Newborn screening for lysosomal storage disorders expanded in Korea

Korea has expanded its newborn screening program to include tests for lysosomal storage disorders (LSD), a group of rare genetic diseases that cause severe health problems.

Starting from Jan. 1, 2024, all newborns in Korea are screened for LSDs within 28 days of birth. This early screening will enable healthcare providers to identify enzyme deficiencies and begin discussions on appropriate treatment options immediately.

This initiative was explained in detail by medical experts from Seoul National University Hospital and Soonchunhyang University Hospital at a media seminar held by Sanofi on Tuesday.

LSDs are caused by enzyme deficiencies that lead to the accumulation of substances within cells, resulting in progressive and irreversible damage to various organs and tissues.

Prominent LSDs include Pompe disease, Mucopolysaccharidosis (MPS), Gaucher disease, and Fabry disease. These disorders manifest in various symptoms such as motor dysfunction, skeletal deformities, organ enlargement, and peripheral pain, making clinical diagnosis challenging.

Professor Chae Jong-hee of the Department of Pediatric Neurosurgery at Seoul National University Hospital emphasized the critical importance of early diagnosis and treatment.

"LSDs often begin in childhood and can cause irreversible damage if not treated promptly,” Chae said. “Early diagnosis through newborn screening and subsequent enzyme replacement therapy (ERT) can prevent the progression of symptoms and ensure normal growth and development.”

Professor Chae shared a compelling case of siblings diagnosed with mucopolysaccharidosis type I.

The older sibling, who began ERT at five years old, exhibited multiple skeletal deformities. In contrast, the younger sibling, diagnosed through newborn screening and treated from five months old, showed normal growth and no skeletal abnormalities.

"Initiating treatment by age ten is often too late, and even starting at six years old may not bring the child within the normal growth curve," Chae said. "Children who start treatment early show normal growth and skeletal development, underscoring the importance of early diagnosis and intervention."

Further emphasizing the critical nature of early treatment, Professor Chae noted, "For Pompe disease, untreated children face high mortality rates if not treated by age two.”

Early treatment results in an 85 percent survival rate with mild complications and starting treatment immediately after birth could potentially raise survival rates to over 90 percent, she added.

Professor Lee Jeong-ho of the Department of Pediatrics at Soonchunhyang University Hospital highlighted the need for increased awareness and education about LSDs.

"LSDs have been poorly understood, and patients often lack access to accurate information about their conditions,” Lee said “Expanding the newborn screening program is a significant step towards improving diagnosis rates and ensuring that newly diagnosed patients can promptly receive the care they need.”

Professor Lee introduced a survey from 2018, which showed that 1,705 patients in a rare disease support program revealed that 64.28 percent were diagnosed within a year of symptom onset, while 6.1 percent waited over ten years.

Additionally, 16.4 percent of patients visited four or more hospitals before receiving a final diagnosis.

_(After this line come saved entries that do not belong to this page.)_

Lemma heaps_kept_bases_length (st st' : State) :
  heaps_kept st st' -> length (bases st) <= length (bases st').
Proof.
  intros [_ Hb]. destruct (decide (length (bases st) <= length (bases st'))) as [|Hn]; [done|].
  destruct (lookup_lt_is_Some_2 (bases st) (length (bases st'))) as [bl Hbl]; [lia|].
  apply Hb in Hbl. apply lookup_lt_Some in Hbl. lia.
Qed.

Lemma logger_at_lt (st : State) (b : loc) (zl : zap.Logger) :
  logger_at st b = Some zl -> b < length (bases st).
Proof.
  unfold logger_at. destruct (bases st !! b) eqn:Hb; [|done].
  intros _. by apply lookup_lt_Some in Hb.
Qed.

Lemma bind_eq {A B} (m : M A) (k : A -> M B) (st st' : State) (a : A) :
  m st = Some (a, st') -> bind m k st = k a st'.
Proof. intros H. unfold bind. by rewrite H. Qed.

Lemma alloc_zap_spec (st : State) (zl : zap.Logger) :
  exists st', alloc_zap zl st = Some (length (zaps st), st')
    /\ frame st st' /\ zaps st' !! length (zaps st) = Some zl.
Proof.
  eexists. split; [reflexivity|]. split.
  - repeat split; simpl; try done. intros. by apply lookup_app_l_Some.
  - simpl. by apply list_lookup_middle.
Qed.

Lemma newLoggerWithExtraSkip_spec (st : State) (l : loc) (zl : zap.Logger) (k : Z) :
  zaps st !! l = Some zl ->
  exists st', newLoggerWithExtraSkip l k st = Some (Some (length (bases st)), st')
    /\ frame st st'
    /\ logger_at st' (length (bases st)) = Some (zap.apply zl (zap.AddCallerSkip k)).
Proof.
  intros Hl. unfold newLoggerWithExtraSkip, zap_WithOptions, bind, load_zap,
    alloc_zap, alloc_base, ret. rewrite Hl. simpl.
  eexists. split; [reflexivity|]. split.
  - repeat split; simpl; try done; intros; by apply lookup_app_l_Some.
  - unfold logger_at. simpl. rewrite list_lookup_middle by done. simpl.
    by apply list_lookup_middle.
Qed.

Lemma zap_Named_spec (st : State) (p : loc) (zl : zap.Logger) (s : string) :
  zaps st !! p = Some zl ->
  exists l st', zap_Named p s st = Some (l, st') /\ frame st st'
    /\ zaps st' !! l = Some (if String.eqb s "" then zl else zap.named zl s).
Proof.
  intros Hp. unfold zap_Named. destruct (String.eqb s "").
  - exists p, st. split; [done|]. split; [apply frame_refl|done].
  - rewrite (bind_eq _ _ st st zl) by (unfold load_zap; by rewrite Hp).
    destruct (alloc_zap_spec st (zap.named zl s)) as (st' & -> & Hf & Hl).
    by eexists _, _.
Qed.

Lemma zap_With_spec (st : State) (p : loc) (zl : zap.Logger) (fields : list zap.Field) :
  zaps st !! p = Some zl ->
  exists l st', zap_With p fields st = Some (l, st') /\ frame st st'
    /\ zaps st' !! l
       = Some (if (length fields =? 0)%nat then zl else zap.with_fields zl fields).
Proof.
  intros Hp. unfold zap_With. destruct (length fields =? 0)%nat.
  - exists p, st. split; [done|]. split; [apply frame_refl|done].
  - rewrite (bind_eq _ _ st st zl) by (unfold load_zap; by rewrite Hp).
    destruct (alloc_zap_spec st (zap.with_fields zl fields)) as (st' & -> & Hf & Hl).
    by eexists _, _.
Qed.

Lemma logger_at_inv (st : State) (b : loc) (zl : zap.Logger) :
  logger_at st b = Some zl ->
  exists bl, bases st !! b = Some bl /\ zaps st !! Logger_ bl = Some zl.
Proof.
  unfold logger_at. destruct (bases st !! b) as [bl|]; [|done]. by exists bl.
Qed.
(** The claim at work: the first comment of the demonstration dataset,
    fetched without augmentation, and the empty text. *)
Lemma C2_witness :
  (exists target tokens mask g',
     getitem ucd_other punkt_whole sp_chars pool_demo (dataset_demo false) 0 (rng_const 0%N)
       = Ok ((target, tokens, mask), g') /\
     List.length tokens = 224 /\ List.length mask = 224) /\
  List.length (fst (get_tokens sp_chars [])) = 224.
Proof.
  destruct C2_tokens_and_mask_have_max_length as (_ & Htok & Hget).
  split.
  - destruct (getitem ucd_other punkt_whole sp_chars pool_demo (dataset_demo false) 0 (rng_const 0%N))
      as [[[[target tokens] mask] g']|e] eqn:E.
    + exists target, tokens, mask, g'. split; [reflexivity|].
      exact (Hget _ _ _ _ _ _ _ _ _ _ _ E).
    + vm_compute in E. discriminate E.
  - exact (proj1 (Htok sp_chars [])).
Defined.

(** The attention mask of the empty string sums to 2: the two special tokens
    are real tokens. *)
Lemma C3_counterexample_empty_mask_sum :
  sumZ (snd (get_tokens sp_chars [])) = 2%Z
  /\ firstn 3 (fst (get_tokens sp_chars [])) = [bos_token_id; eos_token_id; pad_token_id].
Proof. split; vm_compute; reflexivity. Qed.

(** C3 (amended): tokenizing the empty string cannot fail ([get_tokens] is a
    total function); when SentencePiece finds no piece in it, the result is
    [<s>], [</s>] and 222 padding tokens, with an attention mask that sums to 2;
    and no text at all has a mask that sums to less than 2. *)
Theorem C3_empty_string_tokens :
  forall sp : text -> list Z,
    sp [] = [] ->
    get_tokens sp [] =
      (bos_token_id :: eos_token_id :: repeat pad_token_id 222,
       1%Z :: 1%Z :: repeat 0%Z 222)
    /\ sumZ (snd (get_tokens sp [])) = 2%Z
    /\ (forall t, (2 <= sumZ (snd (get_tokens sp t)))%Z).
Proof.
  intros sp Hsp.
  assert (E : get_tokens sp [] =
      (bos_token_id :: eos_token_id :: repeat pad_token_id 222,
       1%Z :: 1%Z :: repeat 0%Z 222)).
  { unfold get_tokens, encode_plus. rewrite Hsp. reflexivity. }
  split; [exact E|]. split.
  - rewrite E. reflexivity.
  - intros t. unfold get_tokens.
    apply (encode_plus_shape sp t (n := MAX_LENGTH)). unfold MAX_LENGTH. lia.
Qed.

Lemma C3_witness :
  sp_chars [] = [] /\
  get_tokens sp_chars [] =
    (bos_token_id :: eos_token_id :: repeat pad_token_id 222,
     1%Z :: 1%Z :: repeat 0%Z 222).
Proof.
  split; [reflexivity|].
  exact (proj1 (C3_empty_string_tokens sp_chars eq_refl)).
Defined.

(** ** The cleaning scenario *)

(** The regular expressions leave the three words and one trailing space. *)
Lemma clean_regex_scenario (ucd : char -> uclass) :
  clean_regex ucd (str "Check this out http://x.co #great @bob 123") = str "Check this out ".
Proof. vm_compute. reflexivity. Qed.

"Given the systemic nature of LSDs, clinical diagnosis is challenging. Early treatment is crucial for a positive prognosis, making the recent inclusion of LSD screening in the newborn screening program a highly promising development," said Professor Lee.

The newborn screening program, which tests all newborns within 48 to 72 hours after birth for various genetic conditions, now includes six enzyme activity tests for LSDs.

This inclusion ensures early detection and intervention for newborns showing signs of lysosomal enzyme deficiencies.

Newborns flagged for enzyme abnormalities through newborn screening program are referred to specialized regional centers for precise diagnosis and treatment discussions.

Conditions registered under the rare and severe disease category are eligible for outpatient medical cost support under the first-class medical assistance program.

"Previously, low disease awareness limited patients' access to accurate treatment information,” Lee said. “The comprehensive implementation of newborn screening allows for early disease identification, facilitating prompt intervention.”

Public awareness and discussion about these conditions and their treatments are now more critical than ever, Lee added.

He also highlighted that Korea introduced newborn screening later than the U.S., Europe, Japan, and Taiwan, but has since made significant strides in expanding and improving the screening process.

"There is now a need for a government organization to manage the statistics of newborn screening results, including positive cases and confirmed diagnoses,” Lee said. “As medical technology advances and more treatable conditions are identified, the scope of newborn screening must rapidly expand.”